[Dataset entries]
※ ※ ※
(** [d[k] = v] *)
Fixpoint set (k : string) (v : V) (d : dict) : dict :=
  match d with
  | [] => [(k, v)]
  | (k', v') :: d' =>
      if String.eqb k k' then (k, v) :: d' else (k', v') :: set k v d'
  end.

Definition keys (d : dict) : list string := map fst d.

(** [dict(pairs)]: later pairs win. *)
Definition of_pairs (pairs : list (string * V)) : dict :=
  fold_left (fun d kv => set (fst kv) (snd kv) d) pairs [].
End Ops.

Arguments get {V} k d.
Arguments mem {V} k d.
Arguments lookup {V} k d.
Arguments set {V} k v d.
Arguments keys {V} d.
Arguments of_pairs {V} pairs.

End Dict.

Module Config.

(** The values of a model definition and of sampled parameters. *)
Inductive value : Type :=
| VNone
| VBool (b : bool)
| VInt (z : Z)
| VFloat (q : Q)
| VStr (s : string)
| VList (l : list value)
| VDict (d : list (string * value)).

(** A ParameterMapping: dotted parameter name to sampled value. *)
Definition params : Type := Dict.dict value.

End Config.

(* ------------------------------------------------------------------ *)
(** * Search strategies *)

Module Strategy.

Import Config.

Inductive goal : Type := MINIMIZE | MAXIMIZE.

Definition goal_eqb (a b : goal) : bool :=
  match a, b with
  | MINIMIZE, MINIMIZE | MAXIMIZE, MAXIMIZE => true
  | _, _ => false
  end.

(** One declared parameter, by its [type] entry. [HpOther] is any type
    name that the grid-function registry does not know. *)
Inductive hp_params : Type :=
| HpInt (range : Z * Z) (steps : option Z)
| HpReal (range : Q * Q) (steps : option Z) (space : string)
         (base : option Q)
| HpCategory (values : list value)
| HpOther (type : string).

Record GridStrategy : Type := mkGrid {
  grid_goal : goal;
  grid_search_space : Dict.dict (list value);
  grid_samples : list params;
  grid_sampled_so_far : nat
}.

Record RandomStrategy : Type := mkRandom {
  random_goal : goal;
  random_num_samples : Z;
  random_samples : list params;
  random_sampled_so_far : nat
}.

Section Strategies.

(** numpy's integer conversion and geometric spacing. *)
Variable int_dtype : GridFunctions.int_rounding.
Variable np_logspace : Q -> Q -> Z -> Q -> result (list Q).
Variable np_geomspace : Q -> Q -> Z -> result (list Q).

(** The surrogate optimizer behind [PySOTStrategy]: its state, "suggest
    one point" and "observe one score". *)
Variable optimizer : Type.
Variable suggest : optimizer -> params * optimizer.
Variable observe : optimizer -> params -> Q -> optimizer.

Record PySOTStrategy : Type := mkPySOT {
  pysot_goal : goal;
  pysot_optimizer : optimizer;
  pysot_sampled_so_far : nat;
  pysot_num_samples : Z
}.

Inductive strategy : Type :=
| Grid (g : GridStrategy)
| Random (r : RandomStrategy)
| PySOT (p : PySOTStrategy).

Definition strategy_goal (s : strategy) : goal :=
  match s with
  | Grid g => grid_goal g
  | Random r => random_goal r
  | PySOT p => pysot_goal p
  end.

(** ** Grid strategy construction *)

(** Modelled from the spec: [get_from_registry] lives outside this file;
    an unknown parameter type fails fast. The registry itself maps
    [int], [real] and [category]/[cat] to the three grid functions. *)
Definition grid_function (hp : hp_params) : result (list value) :=
  match hp with
  | HpInt range steps =>
      l <- GridFunctions.int_grid_function int_dtype range steps ;;
      Ok (map VInt l)
  | HpReal range steps space base =>
      l <- GridFunctions.float_grid_function np_logspace np_geomspace
             range steps space base ;;
      Ok (map VFloat l)
  | HpCategory values => Ok (GridFunctions.category_grid_function values)
  | HpOther _ => Raise ValueError
  end.

(** An entry of the search space belongs to a declared parameter: same
    name, and the list its grid function returns. *)
Definition grid_entry (kp : string * hp_params)
    (kl : string * list value) : Prop :=
  fst kp = fst kl /\ grid_function (snd kp) = Ok (snd kl).

(** [_create_search_space]: the loop over [self.parameters.items()]. *)
Fixpoint create_search_space_loop (items : list (string * hp_params))
    (search_space : Dict.dict (list value))
  : result (Dict.dict (list value)) :=
  match items with
  | [] => Ok search_space
  | (hp_name, hp) :: rest =>
      grid <- grid_function hp ;;
      create_search_space_loop rest (Dict.set hp_name grid search_space)
  end.

Definition create_search_space (parameters : Dict.dict hp_params)
  : result (Dict.dict (list value)) :=
  create_search_space_loop parameters [].
(** * otp_textlocal: the Textlocal SMS one-time-password device

    A shallow embedding of [models.py] and [conf.py] of the otp_textlocal
    Django application, together with the parts of its dependencies that the
    device calls: [django_otp.oath] (RFC 4226 / RFC 6238 one-time passwords
    over HMAC-SHA1), the builtin [int] and [str.format], and the observable
    behaviour of [requests.post].

    Python integers are [Z], byte strings are lists of [Z] in [0, 256),
    text strings are [string] read as sequences of code points below 256.
    Exceptions are values of [exn]; every fallible operation returns a
    [result]. *)

From Stdlib Require Import ZArith Lia List Ascii String Bool.
From stdpp Require Import base option list gmap strings.

Local Open Scope string_scope.
Local Open Scope Z_scope.

(** ** Values *)

(** The Python values that reach the device: setting values and the
    candidate handed to [verify_token]. *)
Inductive pyval : Type :=
  | PyNone
  | PyBool (b : bool)
  | PyInt (n : Z)
  | PyStr (s : string).

(** The value produced by [response.json()]. *)
#[local] Set Warnings "-register-all".
Inductive Json : Type :=
  | JNull
  | JBool (b : bool)
  | JNum (n : Z)
  | JStr (s : string)
  | JArr (items : list Json)
  | JObj (fields : gmap string Json).
#[local] Set Warnings "register-all".

(** ** Exceptions and results *)

Inductive exn : Type :=
  | ValueError
  | TypeError
  | AttributeError (name : string)
  | KeyError (name : string)
  | IndexError
  | BinasciiError
  | StructError
  | ImproperlyConfigured (msg : string)
  | ConnectionError
  | HTTPError (status : Z)
  | DeliveryException (body : Json)
  | DatabaseRangeError
  | OutsideFragment.

Inductive result (A : Type) : Type :=
  | Ok (a : A)
  | Raise (e : exn).
Arguments Ok {A} a.
Arguments Raise {A} e.

Definition is_ok {A} (r : result A) : bool :=
  match r with Ok _ => true | Raise _ => false end.

(** ** SHA-1 on 32-bit words (hashlib.sha1) *)

Module SHA1.

Definition mask32 : Z := 0xFFFFFFFF.

Definition add32 (a b : Z) : Z := Z.land (a + b) mask32.

Definition rotl32 (n x : Z) : Z :=
  Z.land (Z.lor (Z.shiftl x n) (Z.shiftr x (32 - n))) mask32.

Definition not32 (x : Z) : Z := Z.lxor x mask32.

(** [be_bytes n v]: the [n] low bytes of [v], most significant first. *)
Definition be_bytes (n : nat) (v : Z) : list Z :=
  map (fun i => Z.land (Z.shiftr v (8 * Z.of_nat i)) 255) (rev (seq 0 n)).

Definition be_word (bs : list Z) : Z :=
  fold_left (fun acc b => Z.lor (Z.shiftl acc 8) b) bs 0.

Definition pad (msg : list Z) : list Z :=
  let l := Z.of_nat (length msg) in
  msg ++ [128] ++ repeat 0 (Z.to_nat ((55 - l) mod 64)) ++ be_bytes 8 (8 * l).

Fixpoint chunks (size n : nat) (l : list Z) : list (list Z) :=
  match n with
  | O => []
  | S n' => take size l :: chunks size n' (drop size l)
  end.

Definition blocks (m : list Z) : list (list Z) :=
  chunks 64 (length m / 64)%nat m.

Definition block_words (b : list Z) : list Z :=
  map be_word (chunks 4 16 b).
※ ※ ※
● EXERCISE PROMPT
Every line above in which the word "Inductive" occurs is to be copied.

● EXPECTED ANSWER
Inductive value : Type :=
Inductive goal : Type := MINIMIZE | MAXIMIZE.
Inductive hp_params : Type :=
Inductive strategy : Type :=
Inductive pyval : Type :=
Inductive Json : Type :=
Inductive exn : Type :=
Inductive result (A : Type) : Type :=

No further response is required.